C’est en 1965 que le mont Seorak est reconnu comme Monument Naturel n°171. En 1970, la région est classée parc National. Il faut attendre 1982 pour que l’UNESCO déclare cet espace comme « Réserve de biosphère ». En effet, la zone abrite une multitude d’espèces florales et animales dont certaines sont en voie de disparition. C’est le cas du Pic à ventre blanc (Dryocopos javensis richardsi), cet oiseau remarquable au front rouge y vit une existence paisible, ou du Goral de l’Himalaya (Naemorheudus goral raddeanus) qui s’épanouit sur les hauteurs de la réserve. Ces espèces diverses vivent en harmonie sur une surface d’approximativement 400 027 km2. Plus récemment, en 2005, la région du mont Seorak a été désignée en tant que Catégorie II (parc national) par l’UICN (Union Internationale pour la Conservation de la Nature).

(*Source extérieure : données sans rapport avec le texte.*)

(** The cursor moves, and what was delivered is forgotten. *)
Lemma finish_spec repo g p l p1 : within (repo_key repo) p l p1 ->
  (forall s', cursors s' = <[repo_key repo := pl_next p1]> (cursors (pl_store p)) -> moved repo g p l s') ->
  wp (bind (need_ok errSetCursor (on_state (SetRepoCursor (repo_key repo) (pl_next p1)))) (fun _ =>
      bind (note (CursorMoved (repo_key repo))) (fun _ =>
      need_ok errCleanHelp (on_state (DeleteDeliveredHelpResponses (repo_key repo)))))) p1
    (fun _ p' => polled repo g p l p' /\ pl_reactions p' = pl_reactions p1).
Proof.
  intros Hw Hm. set (key := repo_key repo) in *. destruct (wi_good _ _ _ _ Hw) as (Hok & Hsp & Hla).
  apply wp_bind, wp_need_ok, wp_on_state. intros ok s1 Es.
  pose proof (SetRepoCursor_spec key (pl_next p1) (pl_store p1) Hok) as Hs. rewrite Es in Hs. destruct Hs as (Hok1 & Hc1 & Hh1).
  destruct ok.
  2:{ split; [|done]. apply within_polled. by apply within_unchanged. }
  apply wp_bind. unfold wp at 1, note. cbn [pl_store pl_out pl_next pl_deferred pl_reactions pl_log set_store].
  rewrite (wi_cursors _ _ _ _ Hw) in Hc1. set (log' := (pl_log p1 ++ [CursorMoved key])%list).
  assert (Hlast : forall k id t, last_attempt k id log' = Some t -> k <> key /\ last_attempt k id (pl_log p1) = Some t).
  { intros k id t. unfold log'. rewrite last_attempt_add. cbn [last_event]. destruct (String.eqb_spec key k); [done|]. by split. }
  assert (Hgood : forall s', state_ok s' -> (forall k id, k <> key -> helps s' !! (k, id) = helps (pl_store p1) !! (k, id)) ->
    cursors s' = cursors s1 ->
    polled repo g p l (mkPoll s' (pl_out p1) (pl_next p1) (pl_deferred p1) (pl_reactions p1) log')).
  { intros s' Hok' Hh' Hc'. split_and!.
    - split; [done|]. cbn. split; [apply spaced_add; [done|by intros]|]. intros k id t Ht. apply Hlast in Ht as [Hk Ht].
      destruct (Hla _ _ _ Ht) as (r & Hr & Hcase). exists r. by rewrite Hh'.
    - apply (wi_events _ _ _ _ Hw).
    - intros k id Hk. cbn. rewrite Hh' by done. by apply (wi_helps _ _ _ _ Hw).
    - right. cbn. split; [apply Hm; by rewrite Hc'|]. unfold log'. by rewrite (wi_log _ _ _ _ Hw), app_assoc. }
  apply wp_need_ok, wp_on_state. cbn [pl_store]. intros ok s2 Ed.
  pose proof (DeleteDelivered_spec key s1 Hok1) as Hs2. rewrite Ed in Hs2. destruct Hs2 as (Hok2 & Hc2 & Hh2).
  assert (Hother : forall k id, k <> key -> helps s2 !! (k, id) = helps (pl_store p1) !! (k, id)).
  { intros k id Hk. rewrite <- Hh1, Hh2. destruct ok; [|done]. rewrite map_lookup_filter. destruct (helps s1 !! (k, id)); [|done].
    cbn. apply String.eqb_neq in Hk. by rewrite Hk. }
  destruct ok; (split; [by apply Hgood|done]).
Qed.

(** A step that only changes the outside and the locals. *)
Lemma polled_from repo g p p1 l p' : pl_store p1 = pl_store p -> pl_log p1 = pl_log p -> polled repo g p1 l p' -> polled repo g p l p'.
Proof. unfold polled, moved. by intros -> ->. Qed.

Lemma poll_body_spec repo p : good p -> pl_reactions p = [] -> pl_deferred p = false ->
  wp (poll_body config startedAt repo) p (fun _ p' => exists l, polled repo (pl_out p) p l p' /\ pl_reactions p' = flat_map (event_reaction config) l).
Proof.
  intros Hg Hr Hd. unfold poll_body.
  assert (Hidle : forall p1, pl_store p1 = pl_store p -> pl_log p1 = pl_log p -> pl_reactions p1 = [] ->
    exists l, polled repo (pl_out p) p l p1 /\ pl_reactions p1 = flat_map (event_reaction config) l).
  { intros p1 Es El Er. exists []. split; [|done]. unfold polled, good. rewrite Es, El, app_nil_r.
    split; [exact Hg|]. split; [done|]. split; [done|]. by left. }
  apply wp_bind, wp_need, wp_on_state. intros found s [= <- <-]. destruct (GetRepoCursor _ _) as [found|] eqn:Ef; [|by apply Hidle].
  apply (GetRepoCursor_spec _ _ (proj1 Hg)) in Ef. apply wp_bind.
  apply (wp_mono _ _ (fun r p' => p' = set_store (pl_store p) p /\ forall since, r = Ok since -> since_of found since)).
  { unfold poll_since, since_of. destruct found as [c|]; [by split; [|intros ? [= <-]; left]|].
    destruct (pg_InitialSince config) as [[t|]|]; (split; [done|]); intros ? [= <-]; auto. }
  intros [since|e] p1 [-> Hsince]; [specialize (Hsince _ eq_refl)|by apply Hidle].
  apply wp_bind, wp_outside. intros t0 g1 Ec. apply wp_bind, wp_need, wp_outside. intros [comments|] g2 El; [|by apply Hidle].
  apply wp_bind. unfold wp at 1, set_next. set (p2 := mkPoll _ _ _ _ _ _).
  assert (Hg2 : good p2) by done. apply wp_bind. pose proof (poll_comments_next repo (repo_key repo) comments p2) as Hnext.
  pose proof (poll_comments_spec repo (repo_key repo) comments p2 Hg2) as Hspec. unfold wp in Hspec |- * at 1.
  destruct (for_each _ comments p2) as [[[]|e] p3]; destruct Hspec as (l & Hw & Hset).
  2:{ exists l. split; [by apply (polled_from repo (pl_out p) p p2), within_polled|]. rewrite (wi_reactions _ _ _ _ Hw). cbn. by rewrite Hr. }
  specialize (Hnext _ eq_refl). destruct (Hset eq_refl) as [_ Hall]. apply wp_bind. unfold wp at 1, get.
  assert (Hrs : pl_reactions p3 = flat_map (event_reaction config) l) by (rewrite (wi_reactions _ _ _ _ Hw); cbn; by rewrite Hr).
  destruct (pl_deferred p3) eqn:Ed; [apply wp_ret; exists l; split; [by apply (polled_from repo (pl_out p) p p2), within_polled|done]|].
  destruct Hall as [Hall|Hall]; [done|]. eapply wp_mono; [apply (finish_spec repo (pl_out p) p2 l p3 Hw)|].
  - intros s' Hs'. exists comments. cbn in Ec, El. unfold pollStartedAt, listed. rewrite Ec. split; [|split; [by rewrite Hs', Hnext|done]].
    exists since. cbn. split; [by rewrite <- Ef|by rewrite El].
  - intros r p' [Hp Hrp]. exists l. split; [by apply (polled_from repo (pl_out p) p p2)|]. congruence.
Qed.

Le parc National se divise en trois zones qui permettent de se repérer plus facilement : Naeseorak à l’Ouest, Oeseorak à l’Est, Namseorak au Sud. Composé en grande partie de granit, le parc national offre des paysages rocheux surprenants.

S’immerger dans la nature du mont Seorak
Depuis le parking à l’entrée du parc National du Mont Seorak, plusieurs chemins de randonnée sont accessibles. Certains demandent une très bonne forme physique et de l’expérience, mais pour celles et ceux qui préfèrent une balade plus tranquille, il existe des parcours plus faciles.

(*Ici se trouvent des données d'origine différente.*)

Lemma admit_answer server t0 now configured policy request t key :
  let '(response, _) := admit_work server t0 now configured policy request t in
  exists reply, schedule_reply (rs_Body response) = Some reply /\
    classify_response key (rs_Status response)
      (String.substring 0 (Z.to_nat (maxScheduleAdmissionResponseBytes + 1)) (print_json reply ++ newline))
    = admission_outcome key server t0 now configured policy request t.
Proof.
  unfold admit_work, admission_outcome. destruct (admission_input _ _ _) as [[input runID]|[status reason]] eqn:Ea.
  2:{ apply admission_refusals in Ea. cbn [answer admission_reply respond rs_Body rs_Status]. apply classify_refusal.
      cbn in Ea |- *. tauto. }
  unfold on_store. destruct (Create _ t0 now input t) as [[created|e] t'] eqn:Ec; cbn [fst].
  - destruct (cr_Created created) eqn:Ef.
    + destruct (Create_created _ _ _ _ _ _ _ Ec Ef) as (snap & x & digest & Hs & Hid & Hst).
      apply canonicalSnapshot_ok in Hs as (Hd & _). apply decode_run_id in Hd. rewrite Hid, Hst.
      exists (created_reply (rr_RunID x)). split; [reflexivity|]. by apply classify_created.
    + eexists. split; [reflexivity|]. vm_compute. reflexivity.
  - destruct e; cbn [create_refusal]; eexists; (split; [reflexivity|vm_compute; reflexivity]).
Qed.
End Answers.

(** ** The request as the controller decodes it *)

(** The same request in the controller's types. *)
Definition request_view (r : profiledScheduleAdmissionRequest) : scheduleAdmissionRequest :=
  let w := fr_Work r in
  let p := fw_Principal w in
  mkAdmissionRequest (fr_Workflow r)
    (mkAdmissionWork (fw_ID w) (fw_Group w) (fw_Title w) (fw_URL w) (fw_Repository w)
       (mkAdmissionPrincipal (fp_Issuer p) (fp_Subject p) (fp_DisplayName p)))
    (fr_Prompt r).

(** All of its text is UTF-8. *)
Definition request_text_ok (r : profiledScheduleAdmissionRequest) : bool := json_ok (to_json r).

Lemma request_document r : request_text_ok r = true -> json_document (json_Marshal r) = Some (to_json r).
Proof. apply json_document_print. Qed.

Lemma request_decodes r : request_text_ok r = true -> decode_admission (json_Marshal r) = Some (request_view r).
Proof.
  intros Hok. unfold decode_admission. rewrite (request_document r Hok). clear Hok.
  destruct r as [workflow [id group title url repository [issuer subject display]] prompt].
  unfold to_json, ToJson_request, request_view. cbn [fr_Workflow fr_Work fr_Prompt fw_ID fw_Group fw_Title fw_URL fw_Repository fw_Principal fp_Issuer fp_Subject fp_DisplayName].
  unfold to_json, ToJson_work, to_json, ToJson_principal, omitempty. cbn [fw_ID fw_Group fw_Title fw_URL fw_Repository fw_Principal fp_Issuer fp_Subject fp_DisplayName].
  destruct (String.eqb_spec workflow "") as [->|], (String.eqb_spec group "") as [->|]; reflexivity.
Qed.

Lemma request_scans r : scanJSONValue 0 (to_json r) = true.
Proof.
  destruct r as [workflow [id group title url repository [issuer subject display]] prompt].
  unfold to_json, ToJson_request, to_json, ToJson_work, to_json, ToJson_principal, omitempty. cbn [fr_Workflow fr_Work fr_Prompt fw_ID fw_Group fw_Title fw_URL fw_Repository fw_Principal fp_Issuer fp_Subject fp_DisplayName].
  destruct (workflow =? ""), (group =? ""); reflexivity.
Qed.

Definition json_type (request : Request) : Prop := rq_ContentType request = "application/json".

Lemma request_roundtrip r request : request_text_ok r = true -> len (json_Marshal r) <= MaxRequestBytes ->
  json_type request -> rq_Body request = Some (json_Marshal r) ->
  decodeRequest request decode_admission = Some (request_view r).
Proof.
  intros Hok Hl Ht Hb. unfold decodeRequest. rewrite Ht, Hb.
  assert (E1 : bool_decide (ParseMediaType "application/json" = Some "application/json") = true) by (vm_compute; reflexivity).
  rewrite E1. cbn [negb read_limited fmap option_fmap option_map].
  assert (Hmax : 0 <= MaxRequestBytes) by (vm_compute; discriminate). revert Hl Hmax. generalize MaxRequestBytes as m. intros m Hl Hmax.
  rewrite limit_short by lia. rewrite (proj2 (Z.ltb_ge _ _)) by lia.
  assert (Hv : ValidString (json_Marshal r) = true) by (rewrite <- (str_app_nil (json_Marshal r)); unfold json_Marshal; by rewrite valid_print).
  assert (Hd : rejectDuplicateJSONKeys (json_Marshal r) = true) by (unfold rejectDuplicateJSONKeys; rewrite request_document by done; apply request_scans).
  assert (Hz : (len (json_Marshal r) =? 0)%Z = false) by (apply Z.eqb_neq; unfold json_Marshal, to_json, ToJson_request; cbn [print_json]; rewrite !len_app; unfold len; cbn [String.length]; lia).
  rewrite Hz, Hv, Hd. cbn [orb negb]. by apply request_decodes.
Qed.

Lemma read_limited_long data m : 0 <= m -> m < len data ->
  exists cut, read_limited (Some data) m = Some cut /\ (m <? len cut)%Z = true.
Proof.
  intros Hm Hl. exists (String.substring 0 (Z.to_nat (m + 1)) data). split; [done|]. apply Z.ltb_lt. unfold len in *.
  rewrite substring_length by lia. lia.
Qed.

Lemma request_too_long {T} u token body (decode : string -> option T) : MaxRequestBytes < len body ->
  decodeRequest (mkRequest "POST" u ["Bearer " +:+ token] "application/json" (Some body)) decode = None.
Proof.
  intros Hl. unfold decodeRequest. cbn [rq_ContentType rq_Body].
  assert (E1 : bool_decide (ParseMediaType "application/json" = Some "application/json") = true) by (vm_compute; reflexivity).
  rewrite E1. cbn [negb]. assert (Hmax : 0 <= MaxRequestBytes) by (vm_compute; discriminate).
  destruct (read_limited_long body MaxRequestBytes Hmax Hl) as (cut & -> & Hcut). rewrite Hcut, orb_true_r. done.
Qed.

(** ** The way to the handler *)

Lemma Split_valid_id name : validRunID name = true -> Split name "/"%char = [name].
Proof.
  intros Hn. apply validRunID_text in Hn as (Hp & _). induction name as [|c s IH]; [done|]. cbn [all_bytes] in Hp.
  apply andb_true_iff in Hp as [Hc Hs]. cbn [Split]. assert (E : (c =? "/")%char = false).
  { revert Hc. clear. destruct c as [[] [] [] [] [] [] [] []]; vm_compute; congruence. }
  rewrite E, IH by done. done.
Qed.

Section EndToEnd.
Context {C : SnapshotCodec}.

Près du parking, la zone guichet est aménagée afin de rendre les lieux un peu plus agréables aux randonneurs. On y trouve plusieurs restaurants où l’on peut déguster des pajeon et boire du makgeolli. Impossible de ne pas trouver les sanitaires. Les visiteurs repartent rarement sans un souvenir déniché dans l’une des petites boutiques. Une fois prêt, l’estomac rempli, place à l’exercice physique.
Il ne vous reste qu’à choisir ce que vous voulez voir. L’un des parcours mène à la plus grande chute d’eau de la péninsule coréenne : la cascade Towangseong. Elle mesure près de 320 mètres de hauteur et se divise en trois parties distinctes. Il faut savoir que le mot « Towang » signifie « cœur de la terre ». Il provient d’une vieille légende répondant aux principes des cinq éléments et de la géomancie. Elle raconte que les roches de la cascade ne peuvent exister que par la présence d’une forte énergie terrestre.

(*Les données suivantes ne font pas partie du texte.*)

(* ===== verification/OperatorTypes.v ===== *)
(** * The Kubernetes resources of the operator

    operator/api/v1alpha1: [AgentRun] and [AgentSchedule], a record per struct
    with the struct's fields in order.  A Go string type is a [string], a
    pointer an [option], a slice a list where only its elements are looked at
    and a [slice] where nil and empty differ; a map is a [gmap].  Of the
    Kubernetes types the fields the operator reads are kept;
    [ResourceRequirements], [Toleration] and [Condition] are carried as
    documents and a [resource.Quantity] as what its methods [Sign] and [Value]
    answer.  [DeepCopy] of a value is the value: nothing in the model is
    shared. *)
From stdpp Require Import base list strings gmap.
From Stdlib Require Import ZArith.
From S2P Require Import Prelude GoJson Contract LocalRun.

Local Open Scope string_scope.

(** ** Kubernetes metadata *)

Record OwnerReference := mkOwner { or_Kind : string; or_Name : string; or_UID : string; or_Controller : bool }.

Record ObjectMeta := mkMeta {
  om_Name : string;
  om_GenerateName : string;
  om_Namespace : string;
  om_UID : string;
  om_Generation : Z;
  om_Labels : gmap string string;
  om_Annotations : gmap string string;
  om_OwnerReferences : list OwnerReference
}.

Record TypeMeta := mkType { tm_APIVersion : string; tm_Kind : string }.

Record Quantity := mkQuantity { qt_Sign : Z; qt_Value : Z }.

(** ** AgentRun *)

Definition AgentRunPhasePending : string := "Pending".
Definition AgentRunPhaseRunning : string := "Running".
Definition AgentRunPhaseCompleted : string := "Completed".
Definition AgentRunPhaseFailed : string := "Failed".
Definition AgentRunPhaseDeadlineExceeded : string := "DeadlineExceeded".

Definition AgentRunEgressDirect : string := "direct".
Definition AgentRunEgressMediated : string := "mediated".
Definition AgentRunEgressTransportRedirect : string := "redirect".
Definition AgentRunEgressTransportForwardProxy : string := "forward-proxy".
Definition AgentRunEgressTransportTransparent : string := "transparent".
Definition AgentRunEgressDomainAllow : string := "allow".
Definition AgentRunEgressDomainDeny : string := "deny".
Definition AgentRunGrantFileBundle : string := "file-bundle".
Definition AgentRunGrantHeaderInject : string := "header-inject".
Definition AgentRunGrantPlaceholderFile : string := "placeholder-file".
Definition AgentRunWorkspaceEphemeral : string := "Ephemeral".
Definition AgentRunWorkspacePersistent : string := "Persistent".
Definition AgentRunBrokerPreparationIdentity : string := "identity".

Record AgentRunLegacyExecution := mkLegacyExecution {
  le_Kind : string;
  le_Driver : string;
  le_ClassRef : string;
  le_Configuration : string
}.

Record AgentRunPrincipal := mkRunPrincipal { pr_Issuer : string; pr_Subject : string; pr_DisplayName : string }.

Record AgentRunPrincipalCredentialProvenance := mkCredentialProvenance {
  cv_Template : string;
  cv_ProviderInstanceID : string;
  cv_Generation : Z
}.

Record AgentRunProfileProvenance := mkProvenance {
  pv_AuthenticatedProducer : string;
  pv_ScheduleName : string;
  pv_ScheduleUID : string;
  pv_ScheduleGeneration : Z;
  pv_SelectedProfile : string;
  pv_SelectedWorkflow : string;
  pv_Principal : option AgentRunPrincipal;
  pv_PrincipalCredential : option AgentRunPrincipalCredentialProvenance
}.

(** [rk_Capabilities] is the pointer to the capabilities and [Add] of them. *)
Record AgentRunRuntimeContainer := mkRunContainer { rk_Capabilities : option (list string) }.

Record AgentRunDockerNetwork := mkRunNetwork { rw_Name : string; rw_Subnet : string }.

Record AgentRunRuntimeDocker := mkRunDocker { rx_KernelLogDevice : bool; rx_RequiredNetworks : list AgentRunDockerNetwork }.

Record AgentRunRuntime := mkRunRuntime {
  rr_Type : string;
  rr_Autonomy : string;
  rr_Model : string;
  rr_Effort : string;
  rr_User : string;
  rr_Container : option AgentRunRuntimeContainer;
  rr_Docker : option AgentRunRuntimeDocker
}.

Record AgentRunRuntimeAuth := mkRunAuth { ra_SecretName : string; ra_MountPath : string }.

Record AgentRunWorkspace := mkRunWorkspace {
  rs_Mode : string;
  rs_Size : option Quantity;
  rs_DockerSize : option Quantity;
  rs_StorageClassName : string
}.

Record AgentRunBrokerGrantAuthorizationRule := mkGrantRule { gl_Operation : string; gl_Resource : string }.

Record AgentRunBrokerGrantAuthorization := mkGrantAuthorization {
  gz_Preset : string;
  gz_ResourcePrefix : string;
  gz_DefaultAction : string;
  gz_Rules : slice AgentRunBrokerGrantAuthorizationRule
}.

Record AgentRunBrokerGrant := mkGrant {
  gr_Provider : string;
  gr_Repositories : list string;
  gr_Resources : list string;
  gr_Preparations : list string;
  gr_Materialization : string;
  gr_EgressHosts : list string;
  gr_Git : bool;
  gr_Permissions : gmap string string;
  gr_Authorization : option AgentRunBrokerGrantAuthorization;
  gr_AllowInsecureUpstream : bool;
  gr_Quota : option Z
}.

Record AgentRunBroker := mkRunBroker { rb_Grants : list AgentRunBrokerGrant }.

Record AgentRunEgressDomainPolicy := mkRunDomainPolicy {
  rp_DefaultAction : string;
  rp_Allow : list string;
  rp_Deny : list string
}.

Record AgentRunAgent := mkRunAgent {
  rg_Config : string;
  rg_WorkspaceInstructions : string;
  rg_WorkflowInstructions : string
}.

Record AgentRunLifecycle := mkRunLifecycle { rl_CompleteOn : list string; rl_FailOn : list string }.

Record AgentRunTTL := mkRunTTL {
  rt_ActiveDeadlineSeconds : option Z;
  rt_CompletedTTLSeconds : option Z;
  rt_FailedTTLSeconds : option Z;
  rt_RunRetentionSeconds : option Z
}.

(** [ru_Prompt] is the text of the prompt. *)
Record AgentRunSpec := mkRunSpec {
  ru_Execution : option AgentRunLegacyExecution;
  ru_Runtime : AgentRunRuntime;
  ru_RuntimeAuth : option AgentRunRuntimeAuth;
  ru_Image : string;
  ru_RuntimeClassName : option string;
  ru_Resources : json;
  ru_Tolerations : list json;
  ru_Egress : string;
  ru_EgressAllowInsecureBroker : bool;
  ru_EgressEnforcement : bool;
  ru_EgressForwardProxy : option bool;
  ru_EgressTransport : string;
  ru_EgressMaxConcurrentTunnels : Z;
  ru_EgressDomainPolicy : option AgentRunEgressDomainPolicy;
  ru_Workspace : AgentRunWorkspace;
  ru_Broker : option AgentRunBroker;
  ru_Prompt : option string;
  ru_Agent : AgentRunAgent;
  ru_Lifecycle : option AgentRunLifecycle;
  ru_TTL : option AgentRunTTL;
  ru_ProfileProvenance : option AgentRunProfileProvenance
}.

Record AgentRunStatus := mkRunStatus {
  st_Phase : string;
  st_PodName : string;
  st_StartedAt : option time;
  st_FinishedAt : option time;
  st_Reason : string;
  st_Conditions : list json
}.

Record AgentRun := mkAgentRun { run_Type : TypeMeta; run_Meta : ObjectMeta; run_Spec : AgentRunSpec; run_Status : AgentRunStatus }.

(** ** AgentSchedule *)

Definition AgentScheduleOnNoMatchUseDefault : string := "useDefault".
Definition AgentScheduleOnNoMatchDeny : string := "deny".

Record AgentScheduleTemplate := mkTemplate {
  te_Image : string;
  te_RuntimeClassName : option string;
  te_Resources : json;
  te_Tolerations : list json;
  te_Workspace : AgentRunWorkspace;
  te_Agent : AgentRunAgent;
  te_Lifecycle : option AgentRunLifecycle;
  te_TTL : option AgentRunTTL
}.

Record AgentScheduleExecutionProfile := mkExecutionProfile {
  ep_Name : string;
  ep_Runtime : AgentRunRuntime;
  ep_RuntimeAuth : option AgentRunRuntimeAuth;
  ep_AgentRuntimeConfig : string;
  ep_WorkspaceInstructions : string;
  ep_Egress : string;
  ep_EgressAllowInsecureBroker : bool;
  ep_EgressEnforcement : bool;
  ep_EgressForwardProxy : option bool;
  ep_EgressTransport : string;
  ep_EgressMaxConcurrentTunnels : Z;
  ep_EgressDomainPolicy : option AgentRunEgressDomainPolicy;
  ep_Broker : option AgentRunBroker
}.

Record AgentScheduleWorkflowProfile := mkWorkflowProfile {
  wp_Name : string;
  wp_WorkspaceInstructions : string;
  wp_Lifecycle : option AgentRunLifecycle
}.

Record AgentScheduleProducerPolicy := mkProducerPolicy {
  pp_Identity : string;
  pp_Workflows : list string;
  pp_DefaultWorkflow : string;
  pp_AllowedPrincipalIssuers : list string
}.

Record AgentSchedulePrincipalParallelismOverride := mkOverride {
  ov_Issuer : string;
  ov_Subject : string;
  ov_MaxParallelism : Z
}.

Record AgentSchedulePrincipalParallelism := mkParallelism {
  pa_DefaultMaxParallelism : Z;
  pa_Overrides : list AgentSchedulePrincipalParallelismOverride
}.

Record AgentSchedulePrincipalCredentialTemplateProfile := mkTemplateProfile { tp_Template : string; tp_Profile : string }.

Record AgentSchedulePrincipalCredentialSelection := mkCredentialSelection {
  cs_Enabled : bool;
  cs_OnNoMatch : string;
  cs_TemplateProfiles : list AgentSchedulePrincipalCredentialTemplateProfile
}.

Record AgentScheduleProfileSelectionRule := mkSelectionRule { sr_Issuer : string; sr_Subject : string; sr_Profile : string }.

Record AgentScheduleProfileSelection := mkProfileSelection {
  ps_DefaultProfile : string;
  ps_Rules : list AgentScheduleProfileSelectionRule;
  ps_OnNoMatch : string
}.

Record AgentScheduleSpec := mkScheduleSpec {
  sk_Suspend : bool;
  sk_MaxParallelism : Z;
  sk_PrincipalParallelism : option AgentSchedulePrincipalParallelism;
  sk_Template : option AgentScheduleTemplate;
  sk_Profiles : list AgentScheduleExecutionProfile;
  sk_ProfileSelection : option AgentScheduleProfileSelection;
  sk_PrincipalCredentialSelection : option AgentSchedulePrincipalCredentialSelection;
  sk_WorkflowProfiles : list AgentScheduleWorkflowProfile;
  sk_ProducerPolicies : list AgentScheduleProducerPolicy;
  sk_AllowedProducers : list string
}.

Record AgentScheduleStatus := mkScheduleStatus {
  su_ObservedGeneration : Z;
  su_ActiveRuns : Z;
  su_LastAcceptedAt : option time;
  su_LastRejectedAt : option time;
  su_LastRejectionReason : string
}.

Record AgentSchedule := mkAgentSchedule {
  sched_Meta : ObjectMeta;
  sched_Spec : AgentScheduleSpec;
  sched_Status : AgentScheduleStatus
}.

#[export] Instance quantity_eq_dec : EqDecision Quantity.
Proof. solve_decision. Defined.
#[export] Instance run_principal_eq_dec : EqDecision AgentRunPrincipal.
Proof. solve_decision. Defined.
#[export] Instance schedule_status_eq_dec : EqDecision AgentScheduleStatus.
Proof. solve_decision. Defined.

(** ** Zero values and updates *)

Definition no_status : AgentRunStatus := mkRunStatus "" "" None None "" [].

Definition no_meta : ObjectMeta := mkMeta "" "" "" "" 0 ∅ ∅ [].

Definition no_runtime : AgentRunRuntime := mkRunRuntime "" "" "" "" "" None None.

Definition no_workspace : AgentRunWorkspace := mkRunWorkspace "" None None "".

Definition no_spec : AgentRunSpec :=
  mkRunSpec None no_runtime None "" None JNull [] "" false false None "" 0 None no_workspace None None
    (mkRunAgent "" "" "") None None None.

(** [var run nvtv1alpha1.AgentRun] *)
Definition no_run : AgentRun := mkAgentRun (mkType "" "") no_meta no_spec no_status.

Definition with_egress (s : AgentRunSpec) (egress : string) : AgentRunSpec :=
  mkRunSpec (ru_Execution s) (ru_Runtime s) (ru_RuntimeAuth s) (ru_Image s) (ru_RuntimeClassName s) (ru_Resources s)
    (ru_Tolerations s) egress (ru_EgressAllowInsecureBroker s) (ru_EgressEnforcement s) (ru_EgressForwardProxy s)
    (ru_EgressTransport s) (ru_EgressMaxConcurrentTunnels s) (ru_EgressDomainPolicy s) (ru_Workspace s) (ru_Broker s)
    (ru_Prompt s) (ru_Agent s) (ru_Lifecycle s) (ru_TTL s) (ru_ProfileProvenance s).

Definition with_agent (s : AgentRunSpec) (agent : AgentRunAgent) : AgentRunSpec :=
  mkRunSpec (ru_Execution s) (ru_Runtime s) (ru_RuntimeAuth s) (ru_Image s) (ru_RuntimeClassName s) (ru_Resources s)
    (ru_Tolerations s) (ru_Egress s) (ru_EgressAllowInsecureBroker s) (ru_EgressEnforcement s) (ru_EgressForwardProxy s)
    (ru_EgressTransport s) (ru_EgressMaxConcurrentTunnels s) (ru_EgressDomainPolicy s) (ru_Workspace s) (ru_Broker s)
    (ru_Prompt s) agent (ru_Lifecycle s) (ru_TTL s) (ru_ProfileProvenance s).

Definition set_spec (r : AgentRun) (s : AgentRunSpec) : AgentRun := mkAgentRun (run_Type r) (run_Meta r) s (run_Status r).

Definition set_meta (r : AgentRun) (m : ObjectMeta) : AgentRun := mkAgentRun (run_Type r) m (run_Spec r) (run_Status r).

Le parc National abrite également deux temples bouddhistes. Le temple Baekdamsa, situé dans le Namseorak, la région au sud, a été construit durant le règne de la reine Jin Deok (647 - 654) du royaume Silla. Plusieurs fois détruit par des incendies, il a été rénové à chaque fois. Le temple a été rendu célèbre par le moine Yongun Han ayant participé au mouvement pour l’indépendance de la Corée. Le temple Sinheungsa a également été construit au VIIIe siècle. Tout comme le Baekdamsa, il a été plusieurs fois ravagé par des incendies puis reconstruit. Il se situe sur deux chemins de randonnée accessibles à la journée. Il est facile de s’y rendre pour ne pas manquer la statue de Bouddha assis sur une fleur de lotus de près de 19 mètres de haut.

Une balade sous la pluie
Il pleut ce matin. C’est dommage. Profiter de l’excursion dans le parc National du Mont Seorak va être difficile. Pourtant, c’est aujourd’hui ou jamais. Dans quelques jours, je repartirai à des milliers de kilomètres. Il sera trop tard. Le guide que j’ai réservé n’a pas annulé. Je n’ai plus qu’à enfiler une tenue adéquate et me lancer. Tant pis pour la pluie.
Quand je descends du bus, ce n’est plus une averse, mais des gouttes fines qui maculent ma veste imperméable sans discontinuer. Des gens râlent, ils ne se rendent pas compte de la chance qu’ils ont d’être ici, en cet instant précis. Je les oublie et j’avance. Seule avec moi-même, je traverse la zone d’entrée. J’ai déjà choisi mon itinéraire. Je ne veux pas rater le temple Sinheungsa, alors j’ai opté pour l’une des randonnées proches du Bouddha assis sur sa fleur de lotus.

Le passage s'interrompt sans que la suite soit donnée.